PhD Defence for Daniel Alberto Dik Rodriguez
- Principal supervisor: Associate Professor Michael Stübert Berger, Department of Electrical and Photonics Engineering, DTU
- Co-supervisor: Thomas Gerner Nørgaard, Founder, Comcores ApS
- Co-supervisor: Jørgen Carstensen, R & D, Comcores ApS
- Associate Professor Sarah Renée Ruepp, DTU Electrical & Photonics Engineering
- Senior Lecturer Rasheed Hussain, University of Bristol, UK
- IoT Technology Lead Christian Kloch, Force Technology
Master of the Ceremony
Associate Professor Henrik Wessing, DTU Electrical & Photonics Engineering
The next generation of cellular networks move from services dedicated only for human consumers to a service mix that integrates communication services for things at a very high-performance level. With 5G and 6G, long-time envisioned services and applications are becoming a reality. This includes autonomous vehicles, remote robot control for industrial environments, and remote health assistance. To achieve these services and performance requirements, several technological innovations are integrated in cellular networks. The Radio Access Network (RAN) is responsible for providing access, coverage, and capacity to mobile devises in cellular networks. It accounts for a considerable part of the investment in cellular network deployments and is where most of the innovation I centered. One of the main innovations in the RAN is the split of base station functionalities into a Radio Unit (RU) and a Distributed Unit (DU). This results in a disaggregated and open RAN (O-RAN) architecture where functions can be centralized close to the core for performance improvement and function extendibility. The interface between Rus and Dus is the open fronthaul interface. The O-RAN architecture adopts many technologies and architectural concepts. The increased disaggregation allows for more granular control systems that increase efficiency of execution and diversity of the censor supply chain. However, it also increases the potential attack surface from a cyber-security perspective. Therefore, there is a need to take these potential risks into account.

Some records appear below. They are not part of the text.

(** * t212-backend: the screening service, embedded and checked

    The repository holds several revisions of one Express service.  They
    are embedded here, each in a module of its own:

    - [Trend]   : the revision with historical candles, moving averages and
                  trend analysis (quote + candle endpoints, 25-symbol cap);
    - [Finnhub] : the quote-only revision paced at 50 ms per symbol;
    - [Yahoo]   : [server.js], which fetches quotes in batches of 100;
    - [Basic]   : the first revision, one price per symbol, further below,
                  with the API key check all revisions share
                  ([Middleware]).

    JavaScript values are modelled by [jsval]; numbers are IEEE-754 binary64
    values ([PrimFloat.float]), exactly the numbers of the language.  Three
    built-ins of the language that the service calls but does not define
    (string-to-number conversion, number-to-string conversion and
    [Number.prototype.toFixed]) are the fields of the class [JSRuntime];
    every statement below holds for all of their implementations.  The
    HTTP provider is the class [Provider] over an abstract world that is
    threaded through every request. *)

From Stdlib Require Import List String Ascii ZArith Lia Bool PeanoNat.
From Stdlib Require Import PrimFloat SpecFloat FloatOps.
From Stdlib Require FloatAxioms Permutation.
Import ListNotations.
Set Warnings "-inexact-float,-register-all".
Local Open Scope string_scope.
Local Open Scope list_scope.

(* ================================================================== *)
(** * The JavaScript layer                                             *)
(* ================================================================== *)

Module JS.

(** Values.  [JObject] stands for any object or function that is not an
    array literal of the request body: a member inherited from
    [Object.prototype], or an object of the request body.  Arrays and
    objects are compared by reference in the language; in this service the
    two sides of every comparison come from different allocations (a member
    of a record against a value of the request body), so such a comparison
    is always false. *)
Inductive jsval : Type :=
| JUndefined
| JNull
| JBool (b : bool)
| JNum (x : float)
| JStr (s : string)
| JArr (elems : list jsval)
| JObject.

This PhD thesis investigates transport network security in the O-RAN fronthaul. Firstly, it analyzes the threats and vulnerabilities that the fronthaul data are exposed to and their overall impact on the network, thereby, elucidating the urgent need for Layer 2 security mechanisms. Secondly, it analyzes Media Access Control Security (MACsec) as a potential solution to protect the fronthaul. It outlines MACsec's capabilities and limitations for threat protection and its implementation challenges in the fronthaul network. Thirdly, it proposes multiple hardware architectures to secure the fronthaul data using MACsec and evaluates their feasibility in Field-Programmable Gate Array (FPGA) devices and their impact on the network performance. These architectures consider different fronthaul scenarios including time sensitive networking technologies, point-to-point and network of switches fronthaul, and dynamic large-scale fronthaul networks with channel aggregation and Security-as-a-Service. Fourthly, this thesis presents the integration of Quantum Key Distribution and the MACsec control plane to secure the fronthaul network against quantum-computer attacks. Finally, a risk assessment of the system hosting MACsec in RUs and DUs is conducted, where the isolation of its control plane using Trusted Execution Environments is proposed and analyzed. As a result, this Ph.D. thesis provides relevant research and system implementations for securing open architectures in current and next-generation RANs.